[R-sig-ME] very basic HLM question

Mon Feb 7 19:33:15 CET 2011

2011/2/7 Sebastián Daza <sebastian.daza at gmail.com>:
> Thank you Douglas.
> Do you know if there is a way to get the between-component variance (in my
> example equal to 59.004) through random effects Anova using R?

Why do you think the between-component variance is 59.004?  You are
not, as far as I can see, estimating the between-component variance.
It's not the same as the mean square, even for balanced data.

> I just want
> to get the ICC using the simple formula: ICC = variance between macro units
> / total variance.
>
> Regards.
>
> On 2/7/2011 11:44 AM, Douglas Bates wrote:
>>
>> 2011/2/7 Sebastián Daza<sebastian.daza at gmail.com>:
>>>
>>> Hi everyone,
>>> I need to get a between-component variance (e.g. random effects Anova) in
>>> order to compute by hand the intraclass correlation. However, using lmer
>>> I
>>> don't get the same results (variance component) than using random effects
>>> Anova (with SPSS). I am using a database of students, clustered on
>>> schools
>>> (there is not the same number of students by school).
>>
>> I think the issue is that the estimates of the variance components are
>> different, which would then lead to different estimates of the ICC.
>>
>> You mentioned in your original posting that the data are unbalanced
>> (i.e. there are different numbers of students in different schools).
>> The estimates returned from lmer are the REML estimates in this case.
>> Do you know how the other estimates are being calculated?  I'm not
>> sure that the naive calculation of within- and between- sums of
>> squares and equating expected mean squares with observed mean squares
>> works with unbalanced data.
>>
>>> First, I get the intraclass using ICC1 in R:
>>
>> As Paul indicated, it is more informative to say, "using ICC1 from the
>> multilevel package for R".  ICC1 is not part of the base R nor the
>> required packages.
>>
>>> summary(anova1<- aov(math ~ as.factor(schoolid), data=nels88))
>>> ICC1(anova1)
>>>
>>> [1] 0.4414491
>>
>> That is using the raw mean squares, not the estimates of the variance
>> components.  I have, thankfully, forgotten most of what I know about
>> expected and observed mean squares but I am pretty sure that those
>> don't correspond to the REML estimates, even in the balanced case.
>>
>> Consider the results from the Dyestuff data, which is part of the lme4
>> package and is balanced
>>
>>> print(fm1<- lmer(Yield ~ 1|Batch, Dyestuff))
>>
>> Linear mixed model fit by REML ['merMod']
>> Formula: Yield ~ 1 | Batch
>>    Data: Dyestuff
>> REML criterion at convergence: 319.6543
>>
>> Random effects:
>>  Groups   Name        Variance Std.Dev.
>>  Batch    (Intercept) 1764     42.00
>>  Residual             2451     49.51
>> Number of obs: 30, groups: Batch, 6
>>
>> Fixed effects:
>>             Estimate Std.
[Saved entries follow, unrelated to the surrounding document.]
Lemma export_sentinel_and_order_witness :
  exists ranked_df out,
    return_included_papers None corpus4 model4 weights_with_topics (Some raw_entries)
    = Ok (ranked_df, Some out) /\
    Forall (Forall (fun kv => obj_isna (snd kv) = false)) out /\
    map (record_get "custom1") out
    = [Some (OFloat Float64.one); Some (OFloat half); Some (OFloat half);
       Some (OFloat Float64.zero)] /\
    map (record_get "doi") out
    = [Some (OStr "10.1/a"); Some (OStr "10.1/c"); Some (OStr "none");
       Some (OStr "none")].
Proof.
  assert (Hrun : exists ranked_df out,
             return_included_papers None corpus4 model4 weights_with_topics
                                    (Some raw_entries)
             = Ok (ranked_df, Some out))
    by (eexists; eexists; vm_compute; reflexivity).
  destruct Hrun as [ranked_df [out Hrun]]. exists ranked_df, out.
  assert (Hdisj : forall name, In name score_fields ->
                    ~ In name (column_names (DataFrame_of_records raw_entries)))
    by (simpl; intuition (subst; discriminate)).
  destruct (export_sentinel_and_order None corpus4 model4 weights_with_topics
              raw_entries ranked_df out Hdisj Hrun)
    as [sv [lkeys [rkeys [indexer [_ [_ [_ [_ [_ [Hfilled _]]]]]]]]]].
  split; [exact Hrun|]. split; [exact Hfilled|].
  revert Hrun. vm_compute. intros H. injection H as <- <-.
  split; reflexivity.
Defined.

(** ** Degenerate batches *)

(** A column whose keys are all missing is left in its order by the sort. *)
Lemma nargsort_all_nan {S : ArgSort} (items : list Float64.float) (ascending : bool) :
  forallb Float64.is_nan items = true ->
  nargsort items ascending = seq 0 (List.length items).
Proof.
  intros Hall. unfold nargsort.
  assert (Hnan : forall i, In i (seq 0 (List.length items)) ->
                           Float64.is_nan (nth i items Float64.nan) = true).
  { intros i Hi. apply in_seq in Hi. rewrite forallb_forall in Hall.
    apply Hall, nth_In. lia. }
  rewrite (filter_ext_in (fun i => negb (Float64.is_nan (nth i items Float64.nan)))
                         (fun _ => false))
    by (intros i Hi; now rewrite (Hnan i Hi)).
  rewrite (filter_ext_in (fun i => Float64.is_nan (nth i items Float64.nan))
                         (fun _ => true))
    by (intros i Hi; now rewrite (Hnan i Hi)).
  rewrite filter_false, filter_true.
  assert (Hnil : argsort (map (fun i => nth i items Float64.nan)
                              (if ascending then [] else rev [])) = []).
  { apply Permutation_nil. symmetry.
    pose proof (argsort_perm (map (fun i => nth i items Float64.nan)
                                  (if ascending then [] else rev []))) as H.
    now destruct ascending. }
  rewrite Hnil. now destruct ascending.
Qed.

(** [inclusion_criteria] from its stages. *)
Lemma inclusion_criteria_stages {S : ArgSort}
      (corpus : DataFrame) (model : TopicModel)
      (weights : list (string * Float64.float)) (include_scores : bool)
      (scored : DataFrame) (score_list : list string) (unsorted : list Float64.float) :
  (output <- integrate corpus model ;; score_frame output weights)
  = Ok (scored, score_list) ->
  df_get scored "score" = Ok (FloatCol unsorted) ->
  inclusion_criteria corpus model weights include_scores
  = if include_scores then Ok (df_take scored (nargsort unsorted false))
    else df_drop (df_take scored (nargsort unsorted false)) score_list.
Proof.
  intros Hstages Hscore. unfold inclusion_criteria.
  destruct (integrate corpus model) as [output|e]; [|discriminate].
  cbn [bind] in *. rewrite Hstages. cbn [bind].
  unfold sort_values. rewrite Hscore. reflexivity.
Qed.

Lemma fold_min_same (x : Z) (rest : list Z) :
  Forall (fun c => c = x) rest -> fold_left Z.min rest x = x.
Proof.
  induction 1 as [|c rest Hc _ IH]; cbn [fold_left]; [reflexivity|].
  subst c. now rewrite Z.min_id.
Qed.

Lemma fold_max_same (x : Z) (rest : list Z) :
  Forall (fun c => c = x) rest -> fold_left Z.max rest x = x.
Proof.
  induction 1 as [|c rest Hc _ IH]; cbn [fold_left]; [reflexivity|].
  subst c. now rewrite Z.max_id.
Qed.

(** With equal citation counts the normalised citations are all NaN. *)
Lemma minmax_int_degenerate (x : Z) (rest : list Z) :
  Forall (fun c => c = x) rest ->
  minmax_int (x :: rest) = repeat Float64.nan (S (List.length rest)).
Proof.
  intros Hall. unfold minmax_int, int_min, int_max.
  rewrite (fold_min_same x rest Hall), (fold_max_same x rest Hall), Z.sub_diag.
  change (repeat Float64.nan (S (List.length rest)))
    with (Float64.nan :: repeat Float64.nan (List.length rest)).
  cbn [map]. rewrite Z.sub_diag. f_equal.
  induction Hall as [|c rest Hc _ IH]; cbn [map List.length repeat]; [reflexivity|].
  subst c. rewrite Z.sub_diag. f_equal. exact IH.
Qed.

(** Three records with the same citation count. *)
Definition corpus_same_cites : DataFrame :=
  sample_corpus ["a"; "b"; "c"] [2020; 2019; 2021]%Z
                [OStr "text a"; OStr "text b"; OStr "text c"] [7; 7; 7]%Z.

Definition model3 : TopicModel :=
  mkModel (fun docs => (map (fun _ => 0%Z) docs, map (fun _ => Float64.one) docs))
          (fun _ => mkMatrix 2 [[half; quarter]; [quarter; half]; [quarter; quarter]])
          ["-1_outlier"; "0_graphs"; "1_proofs"].

(** C1, the code at a degenerate batch: with the citation counts [7, 7, 7]
    [inclusion_criteria] returns, under every sort, and the citation
    component of every record is NaN, as is the composite score; the claim
    asks for 0. *)
Theorem degenerate_citations_are_nan {S : ArgSort} :
  exists out,
    inclusion_criteria corpus_same_cites model3 weights_with_topics false = Ok out /\
    df_get out "Citations" = Ok (IntCol [7; 7; 7]%Z) /\
    df_get out "cite_score" = Ok (FloatCol [Float64.nan; Float64.nan; Float64.nan]) /\
    df_get out "score" = Ok (FloatCol [Float64.nan; Float64.nan; Float64.nan]).
Proof.
  eexists. split.
  - erewrite inclusion_criteria_stages;
      [|vm_compute; reflexivity|vm_compute; reflexivity].
    rewrite nargsort_all_nan by reflexivity.
    vm_compute. reflexivity.
  - repeat split; vm_compute; reflexivity.
Qed.

(** C2, the code at the end-to-end scenario: with the weights
    [{cites: 1, recency: 0, topics: 0}] no topic is weighted, every topic
    total is 0, the normalised topic score is 0/0 and every composite
    score is NaN; under every sort the four records come back in the order
    of the corpus, with citation counts 10, 0, 5, 5. *)
Theorem cites_only_ranking_is_input_order {S : ArgSort} :
  exists out,
    inclusion_criteria corpus4 flat_model weights_cites_only false = Ok out /\
    df_get out "Citations" = Ok (IntCol [10; 0; 5; 5]%Z) /\
    df_get out "Title" = Ok (ObjCol [OStr "a"; OStr "b"; OStr "c"; OStr "d"]) /\
    df_get out "topic_score"
    = Ok (FloatCol [Float64.nan; Float64.nan; Float64.nan; Float64.nan]) /\
    df_get out "score"
    = Ok (FloatCol [Float64.nan; Float64.nan; Float64.nan; Float64.nan]).
Proof.
  eexists. split.
  - erewrite inclusion_criteria_stages;
      [|vm_compute; reflexivity|vm_compute; reflexivity].
    rewrite nargsort_all_nan by reflexivity.
    vm_compute. reflexivity.
  - repeat split; vm_compute; reflexivity.
Qed.

(** ** [file_loader] *)










Lemma mapM_length {A B : Type} (f : A -> result B) (l : list A) (l' : list B) :
  mapM f l = Ok l' -> List.length l' = List.length l.
Proof.
  revert l'. induction l as [|a l IH]; intros l' H; cbn [mapM] in H.
  - now injection H as <-.
  - invert_bind H. invert_bind H. injection H as <-. simpl. f_equal. now apply IH.
Qed.

Lemma records_column_obj (entries : list (list (string * obj))) (key : string) (c : column) :
  df_get (DataFrame_of_records entries) key = Ok c -> exists cells, c = ObjCol cells.
Proof.
  unfold df_get, DataFrame_of_records; cbn [columns].
  generalize (union_keys [] entries). intros keys.
  induction keys as [|k keys IH]; cbn [map lookup]; [discriminate|].
  destruct (String.eqb k key); [|exact IH].
  intros H. injection H as <-. eauto.
Qed.

Section LoaderFacts.

Variable parse_numeric : list obj -> result column.




End LoaderFacts.

(** A raw entry as [rispy] reads one, with all the fields the loader asks for. *)
Definition ris_entry (title year : string) (notes : list string) : list (string * obj) :=
  [("type_of_reference", OStr "JOUR"); ("title", OStr title);
   ("authors", OList ["A. Author"]); ("year", OStr year);
   ("secondary_title", OStr "Journal"); ("volume", OStr "1");
   ("start_page", OStr "1"); ("end_page", OStr "9");
   ("doi", OStr "10.1/x"); ("abstract", OStr "text"); ("notes", OList notes)].

(** A parser of numbers that reads integer literals. *)
Definition parse_integers : list obj -> result column := astype_int.

Definition scopus_entries : list (list (string * obj)) :=
  [ris_entry "a" "2020" ["Export Date: 21 June 2023; Cited By: 5"];
   ris_entry "b" "2021" ["Export Date: 21 June 2023; 12"]].




(** * Binary64 arithmetic, in integers

    The rounding of [SpecFloat] is followed on whole numbers: a mantissa
    with its two guard bits is one number, a shift is a division, and
    rounding to nearest even reads the last two bits. *)

Open Scope Z_scope.

(** A mantissa with its round and sticky bits as one number: four times the
    mantissa, plus two for the round bit, plus one for the sticky bit. *)
Definition code (mrs : shr_record) : Z :=
  4 * shr_m mrs + 2 * Z.b2z (shr_r mrs) + Z.b2z (shr_s mrs).

(** One when [d] does not divide [t]. *)
Definition sticky (t d : Z) : Z := if t mod d =? 0 then 0 else 1.

(** The code after [k] shifts to the right. *)
Definition shift_code (k t : Z) : Z := 2 * (t / 2 ^ (k + 1)) + sticky t (2 ^ (k + 1)).

Lemma shift_code_1 (m b c : Z) :
  0 <= b <= 1 -> 0 <= c <= 1 ->
  shift_code 1 (4 * m + 2 * b + c)
  = 4 * (m / 2) + 2 * (m mod 2) + (if (b =? 0) && (c =? 0) then 0 else 1).
Proof.
  intros Hb Hc. unfold shift_code, sticky. change (2 ^ (1 + 1)) with 4.
  assert (H1 : (4 * m + 2 * b + c) / 4 = m) by (symmetry; apply (Z.div_unique _ 4 m (2 * b + c)); lia).
  assert (H2 : (4 * m + 2 * b + c) mod 4 = 2 * b + c) by (symmetry; apply (Z.mod_unique _ 4 m (2 * b + c)); lia).
  rewrite H1, H2.
  pose proof (Z.div_mod m 2 ltac:(lia)) as Hm.
  assert (E : (2 * b + c =? 0) = ((b =? 0) && (c =? 0))).
  { destruct (b =? 0) eqn:Eb, (c =? 0) eqn:Ec; cbn [andb];
      rewrite ?Z.eqb_eq, ?Z.eqb_neq in *; lia. }
  rewrite E. destruct ((b =? 0) && (c =? 0)); lia.
Qed.

Lemma shr_1_code (mrs : shr_record) :
  0 <= shr_m mrs ->
  code (shr_1 mrs) = shift_code 1 (code mrs) /\ 0 <= shr_m (shr_1 mrs).
Proof.
  destruct mrs as [m r s]. unfold code. cbn [shr_m shr_r shr_s].
  intros Hm.
  rewrite shift_code_1 by (destruct r, s; simpl; lia).
  destruct m as [|p|p]; [| |lia].
  - destruct r, s; vm_compute; (split; [reflexivity|discriminate]).
  - destruct p as [p|p|]; cbn [shr_1 shr_m shr_r shr_s].
    + rewrite (Pos2Z.inj_xI p).
      replace ((2 * Z.pos p + 1) / 2) with (Z.pos p) by (apply (Z.div_unique _ 2 _ 1); lia).
      replace ((2 * Z.pos p + 1) mod 2) with 1 by (apply (Z.mod_unique _ 2 (Z.pos p) 1); lia).
      destruct r, s; cbn [Z.b2z orb andb Z.eqb]; lia.
    + rewrite (Pos2Z.inj_xO p).
      replace ((2 * Z.pos p) / 2) with (Z.pos p) by (apply (Z.div_unique _ 2 _ 0); lia).
      replace ((2 * Z.pos p) mod 2) with 0 by (apply (Z.mod_unique _ 2 (Z.pos p) 0); lia).
      destruct r, s; cbn [Z.b2z orb andb Z.eqb]; lia.
    + destruct r, s; vm_compute; (split; [reflexivity|discriminate]).
Qed.

Lemma sticky_range (t d : Z) : 0 <= sticky t d <= 1.
Proof. unfold sticky. destruct (t mod d =? 0); lia. Qed.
Error t value
>> (Intercept)  1527.50      19.38    78.8
>>>
>>> VarCorr(fm1)
>>
>> $Batch
>>             (Intercept)
>> (Intercept)     1764.05
>> attr(,"stddev")
>> (Intercept)
>>     42.0006
>> attr(,"correlation")
>>             (Intercept)
>> (Intercept)           1
>>
>> attr(,"sc")
>> [1] 49.5101
>>>
>>> vc<- VarCorr(fm1)
>>> var1hat<- as.vector(vc$Batch)
>>> var1hat
>>
>> [1] 1764.05
>>>
>>> varhat<- attr(vc, "sc")^2
>>> varhat
>>
>> [1] 2451.25
>>>
>>> var1hat/(var1hat + varhat)
>>
>> [1] 0.4184874
>>>
>>> anova1<- aov(Yield ~ 1|Batch, Dyestuff)
>>
>> Error in lm.fit(x, y, offset = offset, singular.ok = singular.ok, ...) :
>>   0 (non-NA) cases
>> In addition: Warning message:
>> In Ops.factor(1, Batch) : | not meaningful for factors
>>>
>>> anova1<- aov(Yield ~ Batch, Dyestuff)
>>> summary(anova1)
>>
>>             Df Sum Sq Mean Sq F value   Pr(>F)
>> Batch        5  56358 11271.5  4.5983 0.004398
>> Residuals   24  58830  2451.2
>>
>> You can see that the estimates of the residual variance are the same
>> for the two model fits but the mean square for batch is not the
>> estimate of the between-batch variance.
>>
>>
>>>
>>> ICC1 comes from the multilevel package. Using lmer I get:
>>>
>>> mod1<- lmer(math ~ 1 + (1|schoolid), data=nels88)
>>>
>>> Linear mixed model fit by REML
>>> Formula: math ~ 1 + (1 | schoolid)
>>>   Data: nels88
>>>  AIC  BIC logLik deviance REMLdev
>>>  1878 1888 -935.8     1875    1872
>>> Random effects:
>>>  Groups   Name        Variance Std.Dev.
>>>  schoolid (Intercept) 34.011   5.8319
>>>  Residual                72.256   8.5003
>>> Number of obs: 260, groups: schoolid, 10
>>>
>>> Fixed effects:
>>>            Estimate Std. Error t value
>>> (Intercept)   48.861      1.927   25.36
>>>
>>> The random intercept effect is 34.011. If I compute the ICC manually
>>> (according to some articles I have read) I get:
>>>
>>>> 34.011/(34.011+72.256)
>>>
>>> [1] 0.3200523
>>>
>>> According to my Anova analysis, the between-component variance should be
>>> 59.004. If I use 59.004 the formula works relatively well:
>>>
>>>  59.004/(59.004+72.256)
>>> [1] 0.449520037
>>>
>>> Not equal, but at least similar in comparison with ICC from ICC1 command.
>>> .
>>> Does anyone know why I have got those differences? How can I get the
>>> 59.004
>>> figure using R? I should get practically an identical result than using
>>> ICC1
>>> but I don't. I have used the database of that article and I have got an
>>> identical result between ICCs. But with the dataset I am using (nels88)
>>> doesn't work.
>>>
>>> This is the example of the article mentioned above:
>>>
>>> library(multilevel)
>>> base(bh1996)
>>>
>>> summary(lmer(WBEING ~ 1 + (1|GRP), data=bh1996))
>>>
>>> 0.035801/(0.035801+0.789497)
>>> 0.043379482
>>>
>>> summary(test<- aov(WBEING~as.factor(GRP),data=bh1996))
>>> ICC1(test)
>>> [1] 0.04336905
>>>
>>> Any suggestions?
>>>
>>> --
>>> Sebastián Daza
>>> sebastian.daza at gmail.com
>>>
>>> _______________________________________________
>>> R-sig-mixed-models at r-project.org mailing list
>>> https://stat.ethz.ch/mailman/listinfo/r-sig-mixed-models
>>>
>>
>
> --
> Sebastián Daza
> sebastian.daza at gmail.com
>